The comments come after Brighton and Hove City Council, on Saturday evening, advised primary schools to remain closed.
Councillor Hannah Clare, chair of Brighton’s Children, Young People & Skills Committee, also told LBC's Swarbrick on Sunday that their "director of public health advised that we are in a position very similar to areas" where schools are closed.
“We feel like for a short period of time they should close, to protect them from a longer closure."
Boris Johnson "has to look at the numbers and see that the right thing to do across England is to just have this short period of time where we delay school opening," Ms Clare told Tom Swarbrick.
Meanwhile, Birmingham council say they will leave the decision to individual headteachers, telling LBC: “What we are now saying is rather than open tomorrow, primary schools in Birmingham should carry out a risk assessment.
“If headteachers conclude, following that risk assessment, that it is not safe to open that school then they should not do so. The city council stands behind them in that decision.”
However, Mr Ward warned that the case numbers amongst children have grown significantly in Birmingham, with case numbers amongst the five to nine age group almost doubling “in the first three weeks of December”.
“We are seeing an increase in case numbers, particularly in that 5-14 age group that we have not seen before,” he added. “We believe that indicates the new variant is now present.
“We see from London that once the new variant is in schools it will spread and children will not be getting an education if they’re going down with Covid in increasing numbers across the city.”
The Birmingham city council leader added: “The NHS hospitals in Birmingham are under continued pressure and that is increasing as we have seen case rates go up.”
“We are not far off where you are down in London... and the way to avoid that is to close down more sectors, including schools from next week.”
Education Secretary Gavin Williamson confirmed on Friday that all London primary schools will remain shut to most pupils next week - rather than just those in certain boroughs as set out earlier in the week.
As pressure grows on the government to close more schools, Ms Truss said she supports the education secretary in doing "all he can to keep schools as open as he can".
She said "closing schools is an absolute last resort" and that "schools are safe".
However, she refused to "speculate on what further decisions might have to be made", conceding the new strain has put the government in "a very, very difficult situation".
She added that "schools have had to be closed as part of an effort to contain the spread of that virus" in London, "because we have this new variant of the virus, which is very infectious".
The school row comes after figures showed a record-high 57,725 lab-confirmed cases of coronavirus in the UK as of 9am on Saturday, with another 445 deaths within 28 days of a positive test.
However, the National Education Union has advised primary school staff it is unsafe to return to classrooms on Monday.
National Association of Head Teachers general secretary Paul Whiteman said the union had also started preliminary steps in legal proceedings against the Department for Education, asking it to share its scientific data about safety and transmission rates.
However, the minister told LBC she could "absolutely" guarantee that exams will happen at the end of the year, after last year's U-turn.
“It is vitally important that exams go ahead, we know the difficulties that we had last summer," Ms Truss told LBC.
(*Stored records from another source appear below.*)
Lemma supply_counts_claims_witness :
  totalSupply s_bob_paid
  = 1000000 * 10 ^ decimals + 1000 * 10 ^ decimals * 1.
Proof.
  apply (supply_counts_claims s_bob_paid
           (mkTx bob call_claim true :: later_calls)).
  exists alice, s_deployed. split; [reflexivity|].
  apply AtaTokenSpec.s_deployed_run.
Defined.

(** X2. [claim] touches the sender alone: whatever the result, the claim
    status of every other account, every allowance and the reward amount
    are what they were. *)
Theorem claim_frame (s : State) (msg_sender other : address)
  (o : outcome unit) (s' : State) :
  other ≠ msg_sender →
  transact (claim msg_sender) s = (o, s') →
  claim_status other s' = claim_status other s ∧
  hasClaimed other s' = hasClaimed other s ∧
  (∀ owner spender, allowance owner spender s' = allowance owner spender s) ∧
  rewardAmount s' = rewardAmount s.
Proof.
  intros Hne. rewrite transact_claim, claim_eq. intros Ht.
  assert (s' = s ∨ s' = claimed msg_sender s) as [->| ->].
  { destruct (hasClaimed msg_sender s); [left; congruence|].
    repeat case_decide; (left; congruence) || (right; congruence). }
  { done. }
  unfold hasClaimed. rewrite claim_status_claimed.
  by rewrite decide_False by done.
Qed.

Lemma claim_frame_witness :
  claim_status alice s_bob_claimed = claim_status alice s_deployed ∧
  hasClaimed alice s_bob_claimed = hasClaimed alice s_deployed ∧
  (∀ owner spender,
     allowance owner spender s_bob_claimed
     = allowance owner spender s_deployed) ∧
  rewardAmount s_bob_claimed = rewardAmount s_deployed.
Proof.
  apply (claim_frame s_deployed bob alice (Ok tt) s_bob_claimed).
  - intros [=].
  - reflexivity.
Defined.

(** X3. Right after a deployment nobody has claimed, the deployer
    included; the deployer holds the whole supply, nobody else holds a
    token or an allowance; and the deployer can still claim, which brings
    its balance to 1001000 * 10^decimals. *)
Theorem fresh_deployment (deployer : address) (s0 : State) :
  deploy deployer = Some s0 →
  (∀ a, hasClaimed a s0 = false) ∧
  balanceOf deployer s0 = totalSupply s0 ∧
  (∀ a, a ≠ deployer → balanceOf a s0 = 0) ∧
  (∀ owner spender, allowance owner spender s0 = 0) ∧
  ∃ s1, transact (claim deployer) s0 = (Ok tt, s1) ∧
        balanceOf deployer s1 = 1001000 * 10 ^ decimals.
Proof.
  intros Hd. pose proof (deploy_invariant _ _ Hd) as Hinv.
  rewrite deploy_eq in Hd. case_decide as Hnz; [done|]. injection Hd as <-.
  assert (∀ a, hasClaimed a (deployed deployer) = false) as Hnone by done.
  split; [done|]. split.
  { unfold balanceOf, deployed, mapping_get. simpl.
    by rewrite lookup_singleton_eq. }
  split.
  { intros a Hne. unfold balanceOf, deployed, mapping_get. simpl.
    by rewrite lookup_singleton_ne. }
  split; [done|].
  pose proof (invariant_claim_fits _ deployer Hinv (Hnone deployer)) as Hfit.
  assert (claim deployer (deployed deployer)
          = (Ok tt, claimed deployer (deployed deployer))) as Hok.
  { rewrite claim_eq, Hnone. by rewrite decide_False, decide_True by done. }
  exists (claimed deployer (deployed deployer)).
  rewrite transact_claim. split; [done|].
  apply (claim_ok_effect _ _ _ Hinv) in Hok as (_ & _ & -> & _).
  unfold balanceOf, deployed, mapping_get. simpl.
  rewrite lookup_singleton_eq. simpl. unfold decimals. lia.
Qed.

Lemma fresh_deployment_witness :
  (∀ a, hasClaimed a s_deployed = false) ∧
  balanceOf alice s_deployed = totalSupply s_deployed ∧
  (∀ a, a ≠ alice → balanceOf a s_deployed = 0) ∧
  (∀ owner spender, allowance owner spender s_deployed = 0) ∧
  ∃ s1, transact (claim alice) s_deployed = (Ok tt, s1) ∧
        balanceOf alice s1 = 1001000 * 10 ^ decimals.
Proof.
  apply (fresh_deployment alice s_deployed). reflexivity.
Defined.

(** X4. In a reachable state the supply and every balance are within
    [uint256], and [claim] never fails on arithmetic: it succeeds, or
    fails with "Already claimed", or, sent by [address(0)], is refused
    by the mint. *)
Theorem claim_never_overflows (s : State) (msg_sender : address) :
  reachable s →
  uint256_range (totalSupply s) ∧
  (∀ a, uint256_range (balanceOf a s)) ∧
  (fst (transact (claim msg_sender) s) = Ok tt
   ∨ fst (transact (claim msg_sender) s) = Reverted AlreadyClaimed
   ∨ msg_sender = address_zero ∧
     fst (transact (claim msg_sender) s)
     = Reverted (Error "ERC20: mint to the zero address")).
Proof.
  intros Hinv%reachable_invariant.
  pose proof (invariant_supply_bound s Hinv) as Hsup.
  assert (uint256_range (totalSupply s)) as Hrange.
  { unfold uint256_range, totalSupply, UINT256_MAX, decimals in *. lia. }
  split; [done|]. split.
  { intros a. pose proof (invariant_balance_bound s a Hinv).
    unfold uint256_range, totalSupply in *. lia. }
  rewrite transact_claim, claim_eq.
  destruct (hasClaimed msg_sender s) eqn:Hcl; [by right; left|].
  case_decide as Hz; [by right; right|].
  pose proof (invariant_claim_fits s msg_sender Hinv Hcl).
  rewrite decide_True by done. by left.
Qed.

Lemma claim_never_overflows_witness :
  uint256_range (totalSupply s_bob_paid) ∧
  (∀ a, uint256_range (balanceOf a s_bob_paid)) ∧
  (fst (transact (claim bob) s_bob_paid) = Ok tt
   ∨ fst (transact (claim bob) s_bob_paid) = Reverted AlreadyClaimed
   ∨ bob = address_zero ∧
     fst (transact (claim bob) s_bob_paid)
     = Reverted (Error "ERC20: mint to the zero address")).
Proof.
  apply (claim_never_overflows s_bob_paid bob).
  exists (mkTx bob call_claim true :: later_calls), alice, s_deployed.
  split; [reflexivity | apply AtaTokenSpec.s_deployed_run].
Defined.

(** In a state that satisfies the invariant, what [claim] does is decided
    by the status and the address of the sender. *)
Lemma transact_claim_cases s msg_sender :
  invariant s →
  transact (claim msg_sender) s =
    if hasClaimed msg_sender s then (Reverted AlreadyClaimed, s)
    else if decide (msg_sender = address_zero)
    then (Reverted (Error "ERC20: mint to the zero address"), s)
    else (Ok tt, claimed msg_sender s).
Proof.
  intros Hinv. rewrite transact_claim, claim_eq.
  destruct (hasClaimed msg_sender s) eqn:Hcl; [done|].
  case_decide; [done|].
  pose proof (invariant_claim_fits s msg_sender Hinv Hcl).
  by rewrite decide_True.
Qed.

Lemma hasClaimed_claimed_other a b s :
  a ≠ b → hasClaimed a (claimed b s) = hasClaimed a s.
Proof.
  intros Hne. unfold hasClaimed. rewrite claim_status_claimed.
  by rewrite decide_False by done.
Qed.

Lemma claimed_commute a b s :
  a ≠ b → claimed b (claimed a s) = claimed a (claimed b s).
Proof.
  intros Hne. unfold claimed, balanceOf. simpl.
  rewrite !mapping_get_insert, !decide_False by done.
  f_equal; by apply insert_insert_ne.
Qed.

Lemma two_calls_eq {A B} (first : exec A) (second : exec B) s :
  two_calls first second s =
    (fst (transact first s),
     fst (transact second (snd (transact first s))),
     snd (transact second (snd (transact first s)))).
Proof.
  unfold two_calls. destruct (transact first s) as [o1 s1]. simpl.
  by destruct (transact second s1) as [o2 s2].
Qed.

(** After a claim of [a], in a state with the invariant: the state has
    the invariant, and the status of any other account is unchanged. *)
Lemma after_claim s a :
  invariant s →
  snd (transact (claim a) s) = s
  ∨ snd (transact (claim a) s) = claimed a s ∧ hasClaimed a s = false
    ∧ a ≠ address_zero.
Proof.
  intros Hinv. rewrite transact_claim_cases by done.
  destruct (hasClaimed a s); [by left|]. case_decide; [by left|by right].
Qed.

Lemma after_claim_invariant s a :
  invariant s → invariant (snd (transact (claim a) s)).
Proof.
  intros Hinv. destruct (after_claim s a Hinv) as [->|(-> & Hcl & _)];
    [done | by apply invariant_claimed].
Qed.

Lemma after_claim_other s a b :
  invariant s → a ≠ b →
  hasClaimed b (snd (transact (claim a) s)) = hasClaimed b s.
Proof.
  intros Hinv Hne. destruct (after_claim s a Hinv) as [->|(-> & _)];
    [done | by apply hasClaimed_claimed_other].
Qed.

Lemma claim_outcome_independent s a b :
  invariant s → a ≠ b →
  fst (transact (claim b) (snd (transact (claim a) s)))
  = fst (transact (claim b) s).
Proof.
  intros Hinv Hne.
  rewrite (transact_claim_cases _ b (after_claim_invariant s a Hinv)).
  rewrite (transact_claim_cases s b Hinv).
  rewrite after_claim_other by done.
  destruct (hasClaimed b s); [done|]. by case_decide.
Qed.

Lemma claim_states_commute s a b :
  invariant s → a ≠ b →
  snd (transact (claim b) (snd (transact (claim a) s)))
  = snd (transact (claim a) (snd (transact (claim b) s))).
Proof.
  intros Hinv Hne.
  rewrite (transact_claim_cases _ b (after_claim_invariant s a Hinv)).
  rewrite (transact_claim_cases _ a (after_claim_invariant s b Hinv)).
  rewrite !after_claim_other by done.
  rewrite (transact_claim_cases s a Hinv), (transact_claim_cases s b Hinv).
  destruct (hasClaimed a s), (hasClaimed b s);
    repeat case_decide; simpl; try done.
  by apply claimed_commute.
Qed.

(** X5. The claims of two different accounts do not interfere: made in
    either order from a reachable state, the two calls have the same
    results and leave the same storage. *)
Theorem claims_commute (s : State) (a b : address)
  (oa ob : outcome unit) (s' : State) :
  reachable s → a ≠ b →
  two_calls (claim a) (claim b) s = (oa, ob, s') →
  two_calls (claim b) (claim a) s = (ob, oa, s').
Proof.
  intros Hinv%reachable_invariant Hne. rewrite !two_calls_eq.
  intros [= <- <- <-].
  rewrite (claim_outcome_independent s a b), (claim_outcome_independent s b a)
    by done.
  by rewrite (claim_states_commute s a b).
Qed.

Lemma claims_commute_witness :
  two_calls (claim bob) (claim alice) s_deployed
  = (Ok tt, Ok tt, snd (transact (claim bob) s_alice_claimed)).
Proof.
  apply (claims_commute s_deployed alice bob (Ok tt) (Ok tt)).
  - apply AtaTokenSpec.s_deployed_reachable.
  - intros [=].
  - reflexivity.
Defined.

(** X6. In every reachable state the balances add up to the supply, so
    that no balance is negative or above the supply. *)
Theorem balances_add_up (s : State) :
  reachable s →
  sum_values (_balances s) = totalSupply s ∧
  ∀ a, 0 ≤ balanceOf a s ≤ totalSupply s.
Proof.
  intros Hinv%reachable_invariant. split.
  - apply (inv_sum s Hinv).
  - intros a. by apply invariant_balance_bound.
Qed.

Lemma balances_add_up_witness :
  sum_values (_balances s_bob_paid) = totalSupply s_bob_paid ∧
  ∀ a, 0 ≤ balanceOf a s_bob_paid ≤ totalSupply s_bob_paid.
Proof.
  apply (balances_add_up s_bob_paid).
  exists (mkTx bob call_claim true :: later_calls), alice, s_deployed.
  split; [reflexivity | apply AtaTokenSpec.s_deployed_run].
Defined.
End AtaTokenMore.

(** ** The other handlers *)

Module DappSpec.
Import Js Client Dapp MoreExamples.

(** X7. [requestAccounts] returns [null] without asking anything when
    there is no wallet object. With a wallet object it asks once for the
    accounts: it returns the first account, [undefined] when the wallet
    has none, and throws the rejection when the wallet rejects. *)
Theorem requestAccounts_result (window : Web3.Window) (w : World) :
  let execution := play w (requestAccounts window) [] in
  (ToBoolean (Web3.ethereum window) = false →
     execution = ([], Normal null)) ∧
  (∀ wallet, Web3.ethereum window = object wallet →
     let request := eth_requestAccounts wallet in
     let r := answer w _ request [Asked request] in
     fst execution = [Asked request; Answered request r] ∧
     snd execution
     = match r with
       | Fulfilled (account :: _) => Normal (str account)
       | Fulfilled [] => Normal undefined
       | Rejected e => Throw e
       end).
Proof.
  intros execution. subst execution. unfold requestAccounts. split.
  - by intros ->.
  - intros wallet ->.
    cbn [ToBoolean negb play app and_then settle].
    by destruct (answer w _ _ _) as [[|account accounts]|e].
Qed.

Lemma requestAccounts_result_witness :
  play (calm_dapp [] 0 0 0 o123) (requestAccounts Examples.bare_window) []
  = ([], Normal null) ∧
  snd (play (calm_dapp [] 0 0 0 o123) (requestAccounts wallet_window) [])
  = Normal undefined ∧
  snd (play (calm_dapp ["0xb0b"; "0xa11ce"] 0 0 0 o123)
         (requestAccounts wallet_window) [])
  = Normal (str "0xb0b") ∧
  snd (play declining_dapp (requestAccounts wallet_window) [])
  = Throw (str "User rejected").
Proof.
  split; [|split; [|split]].
  - apply (requestAccounts_result Examples.bare_window
             (calm_dapp [] 0 0 0 o123)).
    reflexivity.
  - destruct (requestAccounts_result wallet_window (calm_dapp [] 0 0 0 o123))
      as [_ Hwallet].
    apply (Hwallet 1%nat eq_refl).
  - destruct (requestAccounts_result wallet_window
                (calm_dapp ["0xb0b"; "0xa11ce"] 0 0 0 o123))
      as [_ Hwallet].
    apply (Hwallet 1%nat eq_refl).
  - destruct (requestAccounts_result wallet_window declining_dapp)
      as [_ Hwallet].
    apply (Hwallet 1%nat eq_refl).
Defined.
"I think it is right that students have a fair chance to show what they have achieved and we know exams are the right way of doing that.”
Manchester City Council said they would work with schools to make individual decisions while keeping a close eye on virus rates.
Councillor Garry Bridges, executive member for children and schools, said: "Our starting point is that the best place for children is to be in school.
"Schools are one of the most effective track-and-trace organisations in the country and our public health teams have indicated that they are not seeing evidence of transmission within schools, but largely in the community.
"There are also risks to children through not being in school.
"The Government have handled this situation appallingly with confusing and contradictory advice followed by repeated last-minute U-turns and it is no surprise that the Secretary of State has lost the confidence of schools.
"Manchester's infection rates were much higher throughout the autumn term than they are currently, and our schools battled incredibly hard to stay open safely throughout that period, often with little support and confusing guidance.
"It does seem that the conversation is now being set by a London-centred focus. In conversation with Public Health we are not giving blanket advice to schools to remain closed currently but will work with individual schools to make the right decision for their circumstances and support them in any way we can."